Sambil membentangkan tangan dan memejamkan mata ku hirup lekat-lekat udara sebanyak mungkin yang dapat ku tampung dalam paru-paruku. Ku hembuskan kembali udara yang tadi ku usahkan untuk ku simpan, ku ikhlaskan kembali ke alam bersama kekecewaanku pada dia cinta pertama yang kini terlepas.
“Aaaarrrrhhhhh,” ku teriakkan amarahku, ku biarkan deretan gedung-gedung kota Semarang yang ada di bawah sana mendengar gelegar teriak yang aku sebut rintihan.
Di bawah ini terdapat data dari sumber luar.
(* ===== verification/Types.v ===== *)
(** * Public types (types/, internal/corazatypes)

    Phases, severities, engine and audit statuses with their parsers, body
    limit actions, audit log parts, interruptions and body buffer options. *)

From stdpp Require Import options.
From Stdlib Require Import Strings.Byte.
From S2P Require Import Prelude GoLib.

Module types.

(** ** Phases (types/phase.go) *)

Definition RulePhase := Z.
Definition PhaseUnknown : RulePhase := 0.
Definition PhaseRequestHeaders : RulePhase := 1.
Definition PhaseRequestBody : RulePhase := 2.
Definition PhaseResponseHeaders : RulePhase := 3.
Definition PhaseResponseBody : RulePhase := 4.
Definition PhaseLogging : RulePhase := 5.

(** [ParseRulePhase]; [None] is the error "invalid phase". *)
Definition ParseRulePhase (phase : gostring) : option RulePhase :=
  let i := if bool_decide (phase = lit "request") then 2
           else if bool_decide (phase = lit "response") then 4
           else if bool_decide (phase = lit "logging") then 5
           else fst (Strconv.Atoi phase) in
  if (5 <? i) || (i <? 1) then None else Some i.

(** ** Severities (types/severity.go) *)

Definition RuleSeverity := Z.

Definition severity_name (rs : RuleSeverity) : gostring :=
  lit (if rs =? 0 then "emergency"
       else if rs =? 1 then "alert"
       else if rs =? 2 then "critical"
       else if rs =? 3 then "error"
       else if rs =? 4 then "warning"
       else if rs =? 5 then "notice"
       else if rs =? 6 then "info"
       else if rs =? 7 then "debug"
       else "unknown").

(** [ParseRuleSeverity]: the value and whether it succeeded. *)
Definition ParseRuleSeverity `{GoUnicode} (input : gostring) : RuleSeverity * bool :=
  if zlen input =? 1 then
    match Strconv.Atoi input with
    | (_, Some _) => (0, false)
    | (s, None) => if (s <? 0) || (7 <? s) then (0, false) else (s, true)
    end
  else
    let l := Strings.ToLower input in
    if bool_decide (l = lit "emergency") then (0, true)
    else if bool_decide (l = lit "alert") then (1, true)
    else if bool_decide (l = lit "critical") then (2, true)
    else if bool_decide (l = lit "error") then (3, true)
    else if bool_decide (l = lit "warning") then (4, true)
    else if bool_decide (l = lit "notice") then (5, true)
    else if bool_decide (l = lit "info") then (6, true)
    else if bool_decide (l = lit "debug") then (7, true)
    else (0, false).

(** ** Engine and audit status (types/waf.go) *)

Inductive AuditEngineStatus := AuditEngineOn | AuditEngineOff | AuditEngineRelevantOnly.
#[global] Instance AuditEngineStatus_eq_dec : EqDecision AuditEngineStatus.
Proof. solve_decision. Defined.

Definition ParseAuditEngineStatus `{GoUnicode} (s : gostring) : option AuditEngineStatus :=
  let l := Strings.ToLower s in
  if bool_decide (l = lit "on") then Some AuditEngineOn
  else if bool_decide (l = lit "off") then Some AuditEngineOff
  else if bool_decide (l = lit "relevantonly") then Some AuditEngineRelevantOnly
  else None.

Inductive RuleEngineStatus := RuleEngineOn | RuleEngineDetectionOnly | RuleEngineOff.
#[global] Instance RuleEngineStatus_eq_dec : EqDecision RuleEngineStatus.
Proof. solve_decision. Defined.

Definition ParseRuleEngineStatus `{GoUnicode} (s : gostring) : option RuleEngineStatus :=
  let l := Strings.ToLower s in
  if bool_decide (l = lit "on") then Some RuleEngineOn
  else if bool_decide (l = lit "detectiononly") then Some RuleEngineDetectionOnly
  else if bool_decide (l = lit "off") then Some RuleEngineOff
  else None.

Definition RuleEngineStatus_String (re : RuleEngineStatus) : gostring :=
  match re with
  | RuleEngineOn => lit "On"
  | RuleEngineDetectionOnly => lit "DetectionOnly"
  | RuleEngineOff => lit "Off"
  end.

Inductive BodyLimitAction := BodyLimitActionProcessPartial | BodyLimitActionReject.
#[global] Instance BodyLimitAction_eq_dec : EqDecision BodyLimitAction.
Proof. solve_decision. Defined.

(** ** Audit log parts *)

Definition validOpts : list byte :=
  ["B"; "C"; "D"; "E"; "F"; "G"; "H"; "I"; "J"; "K"]%byte.

(** [ParseAuditLogParts]: the loop ranges over the runes of the string and
    converts each one to a byte, keeping its low eight bits. *)
Definition ParseAuditLogParts (opts : gostring) : option (list byte) :=
  if negb (Strings.HasPrefix opts (lit "A")) then None
  else if negb (Strings.HasSuffix opts (lit "Z")) then None
  else
    let parts := take (length opts - 2) (drop 1 opts) in
    if forallb (fun rb => bool_decide (zb (fst rb) ∈ validOpts)) (Utf8.runes parts)
    then Some parts else None.

(** ** Interruptions and body buffer options *)

Record Interruption := mkInterruption {
  RuleID : Z;
  Action : gostring;
  Status : Z;
  Data : gostring;
}.
#[global] Instance Interruption_eq_dec : EqDecision Interruption.
Proof. solve_decision. Defined.

Record BodyBufferOptions := mkBodyBufferOptions {
  TmpPath : gostring;
  MemoryLimit : Z;
  Limit : Z;
}.
#[global] Instance BodyBufferOptions_eq_dec : EqDecision BodyBufferOptions.
Proof. solve_decision. Defined.

(** ** Allow types (internal/corazatypes/allow.go) *)

Inductive AllowType := AllowTypeUnset | AllowTypeAll | AllowTypePhase | AllowTypeRequest.
#[global] Instance AllowType_eq_dec : EqDecision AllowType.
Proof. solve_decision. Defined.

(** ** Facts *)

Lemma ParseRulePhase_range p ph : ParseRulePhase p = Some ph -> 1 <= ph <= 5.
Proof.
  unfold ParseRulePhase. cbv zeta.
  set (i := if bool_decide (p = lit "request") then 2 else _).
  destruct ((5 <? i) || (i <? 1)) eqn:E; [done|]. intros [= <-].
  apply orb_false_iff in E as [?%Z.ltb_ge ?%Z.ltb_ge]. lia.
Qed.

Lemma ParseRuleSeverity_range `{GoUnicode} s :
  0 <= fst (ParseRuleSeverity s) <= 7.
Proof.
  unfold ParseRuleSeverity. cbv zeta. case_match.
  - destruct (Strconv.Atoi s) as [z [|]]; simpl; [lia|].
    destruct ((z <? 0) || (7 <? z)) eqn:E; simpl; [lia|].
    apply orb_false_iff in E as [?%Z.ltb_ge ?%Z.ltb_ge]. lia.
  - repeat case_match; simpl; lia.
Qed.

(** Printing a severity as a number or by its name and parsing it back. *)
Lemma ParseRuleSeverity_roundtrip `{GoUnicode} rs :
  0 <= rs <= 7 ->
  ParseRuleSeverity (Strconv.Itoa rs) = (rs, true) /\
  ParseRuleSeverity (severity_name rs) = (rs, true).
Proof.
  intros Hr.
  assert (rs = 0 \/ rs = 1 \/ rs = 2 \/ rs = 3 \/ rs = 4 \/ rs = 5 \/ rs = 6 \/ rs = 7)
    as Hc by lia.
  destruct_or! Hc; subst; split; vm_compute; reflexivity.
Qed.

End types.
Ku membungkuk lelah dengan mata memandang butiran semen dan pasir yang membatu jadi satu sebagai penopang ragaku.
Perasaan lega sedikit mengambil alih emosi di dada ini.
“Semua pasti ada hikmahnya,” ku mulai tersadar untuk menjadi Cinta yang selalu berpikiran positif. “Mungkin kalau aku tetap bersama Pratama yang memang sebenarnya seorang play boy hingga nanti berkeluarga pastilah aku akan menjadi istri yang paling menderita karena mendapati suaminya bermain serong dengan wanita lain.”
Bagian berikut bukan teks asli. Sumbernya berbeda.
(** The specification state is a byte sequence with a bound. *)
Module spec.
Definition write (lim : Z) (c d : gostring) : gostring * Z * option BufErr :=
  if bool_decide (d = []) then (c, 0, None)
  else if lim <? zlen c + zlen d then (c, 0, Some ErrLimitReached)
  else (c ++ d, zlen d, None).
End spec.

(** The representation invariant. *)
Record Buf_inv (br : BodyBuffer) : Prop := {
  inv_options : 0 <= Limit (options br) <= maxInt64 /\ 0 <= MemoryLimit (options br);
  inv_length : length_ br = zlen (contents br);
  inv_limit : length_ br <= Limit (options br);
  inv_memory : writer br = None -> length_ br <= MemoryLimit (options br);
  inv_file : forall f, writer br = Some f ->
    buffer br = [] /\ foffset f = length (fcontent f) /\ MemoryLimit (options br) < length_ br;
}.

Section facts.
Lemma File_Write_append f d :
  foffset f = length (fcontent f) ->
  File_Write None f d =
  (mkFile (fcontent f ++ d) (length (fcontent f ++ d)), zlen d, None).
Proof.
  intros Hf. unfold File_Write. rewrite Hf, take_ge by lia.
  rewrite (take_ge d) by lia. rewrite drop_ge by lia.
  rewrite app_nil_r, length_app. done.
Qed.

Lemma Buf_inv_new o :
  0 <= Limit o <= maxInt64 -> 0 <= MemoryLimit o -> Buf_inv (NewBodyBuffer o).
Proof. intros. constructor; simpl; try done; lia. Qed.

(** The limit test of [Write] cannot overflow in a well-formed buffer: it
    rejects exactly the writes that would exceed the limit. *)
Lemma Write_limit_test br (d : gostring) :
  Buf_inv br -> zlen d <= maxInt64 ->
  (wrap64 (Limit (options br) - zlen d) <? length_ br) =
  (Limit (options br) <? zlen (contents br) + zlen d).
Proof.
  intros [Ho Hl Hm _ _] Hd. rewrite wrap64_id.
  - rewrite <- Hl. destruct (Z.ltb_spec (Limit (options br)) (length_ br + zlen d));
      [apply Z.ltb_lt|apply Z.ltb_ge]; lia.
  - pose proof (zlen_nonneg d). unfold in_int64, maxInt64 in *. lia.
Qed.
“Terima kasih Tuhan karena berbelas kasih kepada hamba. Terima kasih karena Engkau telah menyadarkan hamba sejak dini sebelum terlibat pada kondisi yang lebih rumit lagi,” kataku lirih mengucap syukur pada Yang Maha Berkehendak.
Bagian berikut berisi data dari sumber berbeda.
(** [TransactionVariables.All]: the variables it visits, in order, each with
    the store behind its collection. *)
Definition All : list (RuleVariable * resettable) :=
  [(Args, RNone); (ArgsCombinedSize, RNone);
   (ArgsGet, RMap ArgsGet); (ArgsGetNames, RNone);
   (ArgsNames, RNone); (ArgsPath, RMap ArgsPath);
   (ArgsPost, RMap ArgsPost); (ArgsPostNames, RNone);
   (Duration, RSingle Duration); (Env, RMap Env);
   (Files, RMap Files); (FilesCombinedSize, RSingle FilesCombinedSize);
   (FilesNames, RMap FilesNames); (FilesSizes, RMap FilesSizes);
   (FilesTmpContent, RMap FilesTmpContent); (FilesTmpNames, RMap FilesTmpNames);
   (FullRequestLength, RSingle FullRequestLength); (Geo, RMap Geo);
   (HighestSeverity, RSingle HighestSeverity); (InboundDataError, RSingle InboundDataError);
   (MatchedVar, RSingle MatchedVar); (MatchedVarName, RSingle MatchedVarName);
   (MatchedVars, RMap MatchedVars); (MatchedVarsNames, RNone);
   (MultipartDataAfter, RSingle MultipartDataAfter); (MultipartFilename, RMap MultipartFilename);
   (MultipartName, RMap MultipartName); (MultipartPartHeaders, RMap MultipartPartHeaders);
   (MultipartStrictError, RSingle MultipartStrictError); (OutboundDataError, RSingle OutboundDataError);
   (QueryString, RSingle QueryString); (RemoteAddr, RSingle RemoteAddr);
   (RemoteHost, RSingle RemoteHost); (RemotePort, RSingle RemotePort);
   (ReqbodyError, RSingle ReqbodyError); (ReqbodyErrorMsg, RSingle ReqbodyErrorMsg);
   (ReqbodyProcessor, RSingle ReqbodyProcessor); (ReqbodyProcessorError, RSingle ReqbodyProcessorError);
   (ReqbodyProcessorErrorMsg, RSingle ReqbodyProcessorErrorMsg); (RequestBasename, RSingle RequestBasename);
   (RequestBody, RSingle RequestBody); (RequestBodyLength, RSingle RequestBodyLength);
   (RequestCookies, RMap RequestCookies); (RequestCookiesNames, RNone);
   (RequestFilename, RSingle RequestFilename); (RequestHeaders, RMap RequestHeaders);
   (RequestHeadersNames, RNone); (RequestLine, RSingle RequestLine);
   (RequestMethod, RSingle RequestMethod); (RequestProtocol, RSingle RequestProtocol);
   (RequestURI, RSingle RequestURI); (RequestURIRaw, RSingle RequestURIRaw);
   (RequestXML, RMap RequestXML); (ResponseBody, RSingle ResponseBody);
   (ResponseContentLength, RSingle ResponseContentLength); (ResponseContentType, RSingle ResponseContentType);
   (ResponseHeaders, RMap ResponseHeaders); (ResponseHeadersNames, RNone);
   (ResponseProtocol, RSingle ResponseProtocol); (ResponseStatus, RSingle ResponseStatus);
   (ResponseXML, RMap ResponseXML); (ResponseArgs, RMap ResponseArgs);
   (ResBodyProcessor, RSingle ResBodyProcessor); (Rule, RMap Rule);
   (ServerAddr, RSingle ServerAddr); (ServerName, RSingle ServerName);
   (ServerPort, RSingle ServerPort); (StatusLine, RSingle StatusLine);
   (TX, RMap TX); (UniqueID, RSingle UniqueID);
   (UrlencodedError, RSingle UrlencodedError); (XML, RMap RequestXML);
   (Time, RSingle Time); (TimeDay, RSingle TimeDay);
   (TimeEpoch, RSingle TimeEpoch); (TimeHour, RSingle TimeHour);
   (TimeMin, RSingle TimeMin); (TimeMon, RSingle TimeMon);
   (TimeSec, RSingle TimeSec); (TimeWday, RSingle TimeWday);
   (TimeYear, RSingle TimeYear)].

Definition reset_one (vs : TransactionVariables) (r : resettable) : TransactionVariables :=
  match r with
  | RSingle v => single_set v [] vs
  | RMap v => map_upd v Map_Reset vs
  | RNone => vs
  end.

(** [TransactionVariables.reset]. *)
Definition variables_reset (vs : TransactionVariables) : TransactionVariables :=
  foldl reset_one vs (snd <$> All).

(** ** Rule metadata and matched rules (internal/corazarules) *)

Record RuleMetadata := mkRuleMetadata {
  ID_ : Z;
  LogID_ : gostring;
  File_ : gostring;
  Line_ : Z;
  Rev_ : gostring;
  Severity_ : RuleSeverity;
  Version_ : gostring;
  Tags_ : list gostring;
  Maturity_ : Z;
  Accuracy_ : Z;
  Operator_ : gostring;
  Phase_ : RulePhase;
  Raw_ : gostring;
  SecMark_ : gostring;
  ParentID_ : Z;
}.

#[global] Instance RuleMetadata_form : RecordForm RuleMetadata :=
  fun m => mkRuleMetadata (ID_ m) (LogID_ m) (File_ m) (Line_ m) (Rev_ m) (Severity_ m)
    (Version_ m) (Tags_ m) (Maturity_ m) (Accuracy_ m) (Operator_ m) (Phase_ m) (Raw_ m)
    (SecMark_ m) (ParentID_ m).

Inductive DisruptiveAction :=
| DisruptiveActionUnknown | DisruptiveActionAllow | DisruptiveActionDeny
| DisruptiveActionDrop | DisruptiveActionPass | DisruptiveActionRedirect.

#[global] Instance DisruptiveAction_eq_dec : EqDecision DisruptiveAction.
Proof. solve_decision. Defined.

Record MatchedRule := mkMatchedRule {
  mr_Message : gostring;
  mr_Data : gostring;
  URI_ : gostring;
  TransactionID_ : gostring;
  Disruptive_ : bool;
  DisruptiveAction_ : DisruptiveAction;
  Log_ : bool;
  ServerIPAddress_ : gostring;
  ClientIPAddress_ : gostring;
  MatchedDatas_ : list MatchData;
  Rule_ : RuleMetadata;
}.

#[global] Instance MatchedRule_form : RecordForm MatchedRule :=
  fun m => mkMatchedRule (mr_Message m) (mr_Data m) (URI_ m) (TransactionID_ m)
    (Disruptive_ m) (DisruptiveAction_ m) (Log_ m) (ServerIPAddress_ m)
    (ClientIPAddress_ m) (MatchedDatas_ m) (Rule_ m).

(** ** Rule targets (internal/corazawaf/rule.go) *)

Record ruleVariableException := mkException {
  ex_KeyStr : gostring;
  ex_KeyRx : option Regexp;
}.

Record ruleVariableParams := mkRuleVariableParams {
  rv_Count : bool;
  rv_Variable : RuleVariable;
  rv_KeyRx : option Regexp;
  rv_KeyStr : gostring;
  rv_Exceptions : list ruleVariableException;
}.

#[global] Instance ruleVariableParams_form : RecordForm ruleVariableParams :=
  fun p => mkRuleVariableParams (rv_Count p) (rv_Variable p) (rv_KeyRx p) (rv_KeyStr p) (rv_Exceptions p).

(** ** The transformation cache (internal/corazawaf/rulegroup.go) *)

(** [transformationKey]: the address of the bytes of the argument's key, the
    argument's index, its variable and the identifier of the transformation
    pipeline. *)
Definition transformationKey : Type := N * nat * RuleVariable * Z.

#[global] Instance transformationKey_eq_dec : EqDecision transformationKey.
Proof. unfold transformationKey. typeclasses eauto. Defined.

#[global] Instance transformationKey_countable : Countable transformationKey.
Proof. unfold transformationKey. typeclasses eauto. Defined.

(** [unsafe.StringData] of the key of an argument, at a moment of the
    transaction.  Which keys share their bytes depends on how the strings were
    made, so the development holds for every assignment of addresses. *)
Class StringData := unsafe_StringData : nat -> MatchData -> N.

Record transformationValue := mkTransformationValue {
  tv_arg : gostring;
  tv_errs : list gostring;
}.

(** ** Transactions *)

Record Transaction := mkTransaction {
  id : gostring;
  matchedRules : list MatchedRule;
  interruption : option Interruption;
  SkipAfter : gostring;
  AllowType_ : AllowType;
  AuditEngine : AuditEngineStatus;
  AuditLogParts : gostring;
  AuditLogFormat : gostring;
  ForceRequestBodyVariable : bool;
  RequestBodyAccess : bool;
  RequestBodyLimit : Z;
  ForceResponseBodyVariable : bool;
  ResponseBodyAccess : bool;
  ResponseBodyLimit : Z;
  RuleEngine : RuleEngineStatus;
  lastPhase : RulePhase;
  requestBodyBuffer : BodyBuffer;
  responseBodyBuffer : BodyBuffer;
  ruleRemoveByID : list Z;
  ruleRemoveTargetByID : gmap Z (list ruleVariableParams);
  Skip : Z;
  Capture : bool;
  Timestamp : Z;
  audit : bool;
  variables_ : TransactionVariables;
  transformationCache : gmap transformationKey transformationValue;
  (** matched rules handed to the WAF's error callback, oldest first *)
  errorLog : list MatchedRule;
  (** number of loops over maps so far: the moment of [range_order] *)
  tick : nat;
}.

#[global] Instance Transaction_form : RecordForm Transaction :=
  fun t => mkTransaction (id t) (matchedRules t) (interruption t) (SkipAfter t)
    (AllowType_ t) (AuditEngine t) (AuditLogParts t) (AuditLogFormat t)
    (ForceRequestBodyVariable t) (RequestBodyAccess t) (RequestBodyLimit t)
    (ForceResponseBodyVariable t) (ResponseBodyAccess t) (ResponseBodyLimit t)
    (RuleEngine t) (lastPhase t) (requestBodyBuffer t) (responseBodyBuffer t)
    (ruleRemoveByID t) (ruleRemoveTargetByID t) (Skip t) (Capture t) (Timestamp t)
    (audit t) (variables_ t) (transformationCache t) (errorLog t) (tick t).

(** ** Computations on a transaction *)

Definition M (A : Type) : Type := Transaction -> outcome (A * Transaction).

Definition ret {A} (a : A) : M A := fun tx => Ok (a, tx).

Definition bind {A B} (m : M A) (k : A -> M B) : M B :=
  fun tx => obind (m tx) (fun p => k (fst p) (snd p)).

Definition panic {A} : M A := fun _ => Panic.

Definition gets {A} (f : Transaction -> A) : M A := fun tx => Ok (f tx, tx).

Definition modify (f : Transaction -> Transaction) : M unit := fun tx => Ok (tt, f tx).

Declare Scope waf_scope.
Notation "'let!' x ':=' m 'in' k" := (bind m (fun x => k))
  (at level 200, x pattern, m at level 100, k at level 200) : waf_scope.
Notation "m ';;' k" := (bind m (fun _ => k))
  (at level 100, k at level 200, right associativity) : waf_scope.
#[global] Open Scope waf_scope.

(** [for _, x := range l { body }] *)
Fixpoint forM {A} (l : list A) (body : A -> M unit) : M unit :=
  match l with
  | [] => ret tt
  | x :: l => body x ;; forM l body
  end.

(** Changes of the variables. *)
Definition setSingle (v : RuleVariable) (s : gostring) : M unit :=
  modify (fun tx => tx <| variables_ := single_set v s (variables_ tx) |>).

Definition getSingle (v : RuleVariable) : M gostring :=
  gets (fun tx => single_get v (variables_ tx)).

Definition updMap (v : RuleVariable) (f : Map -> Map) : M unit :=
  modify (fun tx => tx <| variables_ := map_upd v f (variables_ tx) |>).

(** ** Reasoning about computations *)

(** Every run of [m] that returns relates its initial and final states. *)
Definition keeps {A} (R : Transaction -> Transaction -> Prop) (m : M A) : Prop :=
  forall tx a tx', m tx = Ok (a, tx') -> R tx tx'.

Create HintDb waf.
#[export] Hint Constants Opaque : waf.

Section keeps.
#[local] Set Default Proof Using "Type*".
Context (R : Transaction -> Transaction -> Prop) `{!PreOrder R}.

Lemma keeps_ret {A} (a : A) : keeps R (ret a).
Proof. intros tx ? ? [= <- <-]. reflexivity. Qed.

Lemma keeps_gets {A} (f : Transaction -> A) : keeps R (gets f).
Proof. intros tx ? ? [= <- <-]. reflexivity. Qed.

Lemma keeps_panic {A} : keeps R (@panic A).
Proof. intros tx ? ? [=]. Qed.

Lemma keeps_modify f : (forall tx, R tx (f tx)) -> keeps R (modify f).
Proof. intros Hf tx ? ? [= <- <-]. apply Hf. Qed.

Lemma keeps_bind {A B} (m : M A) (k : A -> M B) :
  keeps R m -> (forall a, keeps R (k a)) -> keeps R (bind m k).
Proof.
  intros Hm Hk tx b tx'. unfold bind. destruct (m tx) as [[a tx1]|] eqn:E; [|done].
  simpl. intros Hb. etrans; [by eapply Hm|by eapply Hk].
Qed.

Lemma keeps_forM {A} (l : list A) body :
  (forall x, x ∈ l -> keeps R (body x)) -> keeps R (forM l body).
Proof.
  induction l as [|x l IH]; intros Hb; simpl; [apply keeps_ret|].
  apply keeps_bind; [apply Hb; set_solver|]. intros _. apply IH. set_solver.
Qed.

Lemma keeps_mono {A} (R' : Transaction -> Transaction -> Prop) (m : M A) :
  (forall tx tx', R' tx tx' -> R tx tx') -> keeps R' m -> keeps R m.
Proof. intros HR Hm tx a tx' E. apply HR. by eapply Hm. Qed.
End keeps.

#[export] Hint Resolve keeps_ret keeps_gets keeps_panic : waf.

Lemma bind_ret_l {A B} (a : A) (k : A -> M B) tx : bind (ret a) k tx = k a tx.
Proof. reflexivity. Qed.

Lemma bind_Ok {A B} (m : M A) (k : A -> M B) tx b tx' :
  bind m k tx = Ok (b, tx') <->
  exists a tx1, m tx = Ok (a, tx1) /\ k a tx1 = Ok (b, tx').
Proof.
  unfold bind. destruct (m tx) as [[a tx1]|]; simpl.
  - split; [eauto|]. intros (? & ? & [= <- <-] & ?). done.
  - split; [done|]. intros (? & ? & ? & _). done.
Qed.

(** Case analysis on everything a computation branches on, until only
    elementary computations are left. *)
Ltac solve_preorder := try match goal with |- PreOrder _ => typeclasses eauto end.

Ltac keeps_step :=
  match goal with
  | |- keeps _ (bind _ _) => apply keeps_bind; [solve_preorder..|intros ?]
  | |- keeps _ (ret _) => apply keeps_ret; solve_preorder
  | |- keeps _ (gets _) => apply keeps_gets; solve_preorder
  | |- keeps _ panic => apply keeps_panic; solve_preorder
  | |- keeps _ (forM _ _) => apply keeps_forM; [solve_preorder..|intros ? ?]
  | |- keeps _ (match ?x with _ => _ end) => destruct x eqn:?
  end.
Ku mulai mengangkat wajah dan menatap cahaya yang baru ku sadari sedari tadi setia menemaniku. Mentari perlahan bersembunyi di punggung gunung memancarkan lembaran cahya keemasan di dataran rumput beton yang kini mulai menyalakan kerlip lampu-lampunya.
“Cahaya sore… oh bukan cahaya senja maksudku. Begitu indah. Begitu tentram dalam pandangku. Begitu hangat sehangat suasana di ruang keluarga. Senja… nampaknya aku sejenis dengan Pratama, sok romantis,” gumamku dengan tangan bersedekap menikmati cahya senja.
Sesekali terdengar bunyi klakson mobil di jalan raya, sesekali terlihat kerumunan orang berjalan sepulang kerja dan sesekali terasa penat akan pemandangan kota yang kehilangan warna hijaunya.
“Cahaya senja yang indah. Warna keemasan dengan sedikit warna lembayung dihiasi deretan mega tipis serta birunya langit, sungguh lukisan yang tak akan sanggup ditiru maestro seni aneka jaman. Satu senja beribu manusia, kira-kira berapa banyak ya orang yang menyempatkan diri hanya untuk melihat senja ini?” tanyaku dengan pandang masih terkagum akan panorama lama yang baru aku temukan sebagai lembaran pentingku.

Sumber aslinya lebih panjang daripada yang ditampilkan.